(Try it): Only a number is wanted here: how many lines in the records below contain the string "NilEmpty".

-=-=-

(** What a user of [main] might type, line by line. *)
Definition session : list string :=
  ["add"; " Dune "; "Herbert"; "1965";
   "ADD"; "Emma"; "Austen"; "abc";
   " Show "; "bogus"; "remove"; "DUNE"; "show"; " EXIT "; "ignored"].

(** * The model at work *)

Example lower_Dune : Str.lower "Dune" = "dune" /\ Str.lower "DUNE" = "dune".
Proof. split; reflexivity. Qed.

Example int_samples :
  Str.int 4300 "1999" = Some 1999 /\ Str.int 4300 "0" = Some 0 /\
  Str.int 4300 "-3" = Some (-3) /\ Str.int 4300 "abc" = None /\
  Str.int 4300 " +1_000 " = Some 1000 /\ Str.int 4300 "1__0" = None /\
  Str.int 4300 "_1" = None /\ Str.int 4300 "1_" = None /\
  Str.int 4300 "+ 1" = None /\ Str.int 4300 "-" = None /\
  Str.int 4300 "1 2" = None /\ Str.int 4300 "00012" = Some 12.
Proof. repeat split; reflexivity. Qed.

Example int_latin1_space :
  Str.int 4300 (String "160" "1") = Some 1 /\
  Str.int 4300 (String "133" "1") = Some 1 /\
  Str.int 4300 (String "028" "1") = None /\
  Str.int 4300 (String "178" EmptyString) = None.
Proof. repeat split; reflexivity. Qed.

Example int_digit_limit :
  Str.int 4300 (ones 4300) <> None /\ Str.int 4300 (ones 4301) = None /\
  Str.int 0 (ones 4301) <> None.
Proof. repeat split; vm_compute; congruence. Qed.

Example lower_latin1 :
  Str.lower (String "192" (String "215" (String "223" "Z"))) =
  String "224" (String "215" (String "223" "z")).
Proof. reflexivity. Qed.

Example of_int_samples :
  Str.of_int 1965 = "1965"%string /\ Str.of_int 0 = "0"%string /\
  Str.of_int (-3) = "-3"%string.
Proof. repeat split; reflexivity. Qed.

Example scenario_result :
  fst (scenario initial_world) = Ret [mkBook "1984" "Orwell" 1949].
Proof. vm_compute. reflexivity. Qed.

Example scenario_stdout :
  stdout (snd (scenario initial_world)) =
  [ "[LOG] add: Title: " +:+ Str.dquote +:+ "Dune" +:+ Str.dquote +:+ ", Author: Herbert, Year: 1965";
    "Book added.";
    "[LOG] add: Title: " +:+ Str.dquote +:+ "1984" +:+ Str.dquote +:+ ", Author: Orwell, Year: 1949";
    "Book added.";
    "[LOG] remove: " +:+ Str.dquote +:+ "dune" +:+ Str.dquote;
    "Book removed." ].
Proof. vm_compute. reflexivity. Qed.

(** * Facts about the model *)

(** ** The order of sort keys *)

Section KeyOrder.
(** The text in double quotes. *)
Definition quoted (s : string) : string := let q := String (ascii_of_N 34) "" in q +:+ s +:+ q.

(** [[str]::join] *)
Fixpoint join (sep : string) (l : list string) : string :=
  match l with
  | [] => ""
  | [s] => s
  | s :: l => s +:+ sep +:+ join sep l
  end.

(** *** [str::trim]: the [White_Space] characters of Unicode, in UTF-8 *)

Definition is_ascii_ws (c : ascii) : bool :=
  let v := N_of_ascii c in ((9 <=? v) && (v <=? 13) || (v =? 32))%N.

(** The two- and three-byte white-space characters: U+0085, U+00A0, U+1680,
    U+2000..U+200A, U+2028, U+2029, U+202F, U+205F, U+3000. *)
Definition is_ws2 (a b : ascii) : bool :=
  ((N_of_ascii a =? 0xC2) && ((N_of_ascii b =? 0x85) || (N_of_ascii b =? 0xA0)))%N.
Definition is_ws3 (a b c : ascii) : bool :=
  let '(x, y, z) := (N_of_ascii a, N_of_ascii b, N_of_ascii c) in
  ((x =? 0xE1) && (y =? 0x9A) && (z =? 0x80)
   || (x =? 0xE2) && (y =? 0x80) && ((0x80 <=? z) && (z <=? 0x8A) || (z =? 0xA8) || (z =? 0xA9) || (z =? 0xAF))
   || (x =? 0xE2) && (y =? 0x81) && (z =? 0x9F)
   || (x =? 0xE3) && (y =? 0x80) && (z =? 0x80))%N.

Fixpoint trim_start (s : string) : string :=
  match s with
  | String a r1 =>
      if is_ascii_ws a then trim_start r1
      else match r1 with
           | String b r2 =>
               if is_ws2 a b then trim_start r2
               else match r2 with
                    | String c r3 => if is_ws3 a b c then trim_start r3 else s
                    | EmptyString => s
                    end
           | EmptyString => s
           end
  | EmptyString => EmptyString
  end.

Fixpoint trim_end (s : string) : string :=
  match s with
  | EmptyString => EmptyString
  | String c r => if String.eqb (trim_start s) EmptyString then EmptyString else String c (trim_end r)
  end.

Definition trim (s : string) : string := trim_end (trim_start s).

Definition u16_max : N := 65535.
Definition u32_max : N := 4294967295.
Definition u64_max : N := 18446744073709551615.

(** ** Facts *)

Fixpoint all_digits (s : string) : bool :=
  match s with EmptyString => true | String c r => is_ascii_digit c && all_digits r end.

Lemma digits_string_of_uint d : all_digits (DecimalString.NilEmpty.string_of_uint d) = true.
Proof. induction d; cbn; auto. Qed.

Lemma digits_print_dec n : all_digits (print_dec n) = true.
Proof. apply digits_string_of_uint. Qed.

Lemma take_digits_app s r :
  all_digits s = true → (∀ c r', r = String c r' → is_ascii_digit c = false) →
  take_digits (s +:+ r) = s.
Proof.
  intros Hs Hr. induction s as [|c s IH].
  - destruct r as [|c r]; [done|]. change ("" +:+ String c r) with (String c r). cbn.
    by rewrite (Hr c r eq_refl).
  - cbn in Hs. apply andb_true_iff in Hs as [Hc Hs]. rewrite str_append_cons. cbn.
    by rewrite Hc, IH.
Qed.

Lemma take_digits_all s : all_digits s = true → take_digits s = s.
Proof. intros Hs. rewrite <-(str_append_nil_r s) at 1. by apply take_digits_app. Qed.

Lemma print_dec_nonempty n : print_dec n ≠ "".
Proof.
  unfold print_dec. destruct (N.to_uint n) eqn:E; try done.
  exfalso. pose proof (DecimalN.Unsigned.of_to n) as H. rewrite E in H. cbn in H. subst n. by compute in E.
Qed.

Lemma parse_print_dec max n : (n ≤ max)%N → parse_uint max (print_dec n) = Some n.
Proof.
  intros H. unfold parse_uint. pose proof (digits_print_dec n) as Hd. pose proof (print_dec_nonempty n) as Hn.
  pose proof (DecimalString.NilEmpty.usu (N.to_uint n)) as Hu. fold (print_dec n) in Hu.
  destruct (print_dec n) as [|c r] eqn:E; [done|].
  rewrite decide_False.
  2:{ intros ->. cbn in Hd. done. }
  rewrite Hu, DecimalN.Unsigned.of_to. by rewrite decide_True.
Qed.
#[export] Hint Resolve digits_print_dec print_dec_nonempty : tp.

Lemma parse_uint_le max s n : parse_uint max s = Some n → (n ≤ max)%N.
Proof. unfold parse_uint. repeat case_match; congruence || (intros; simplify_eq; done). Qed.

Lemma all_digits_no_char c s : is_ascii_digit c = false → all_digits s = true → str_contains c s = false.
Proof.
  intros Hc. induction s as [|x s IH]; [done|]. cbn. intros [Hx Hs]%andb_true_iff.
  rewrite decide_False by (intros ->; congruence). by apply IH.
Qed.

Lemma split_once_app c a b :
  str_contains c a = false → split_once c (a +:+ String c b) = Some (a, b).
Proof.
  induction a as [|x a IH].
  - intros _. change ("" +:+ String c b) with (String c b). cbn. by rewrite decide_True.
  - cbn [str_contains]. case_decide as Hx; [done|]. intros Ha. rewrite str_append_cons. cbn.
    by rewrite decide_False, IH by congruence.
Qed.

Lemma split_once_Some c s a b : split_once c s = Some (a, b) → s = a +:+ String c b.
Proof.
  revert a. induction s as [|x s IH]; intros a; cbn; [done|]. case_decide as Hx.
  - intros [= <- <-]. by subst.
  - destruct (split_once c s) as [[a' b']|]; cbn; [|done]. intros [= <- <-].
    rewrite str_append_cons. by rewrite <-(IH a' eq_refl).
Qed.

-=-=-

(Written reply): 2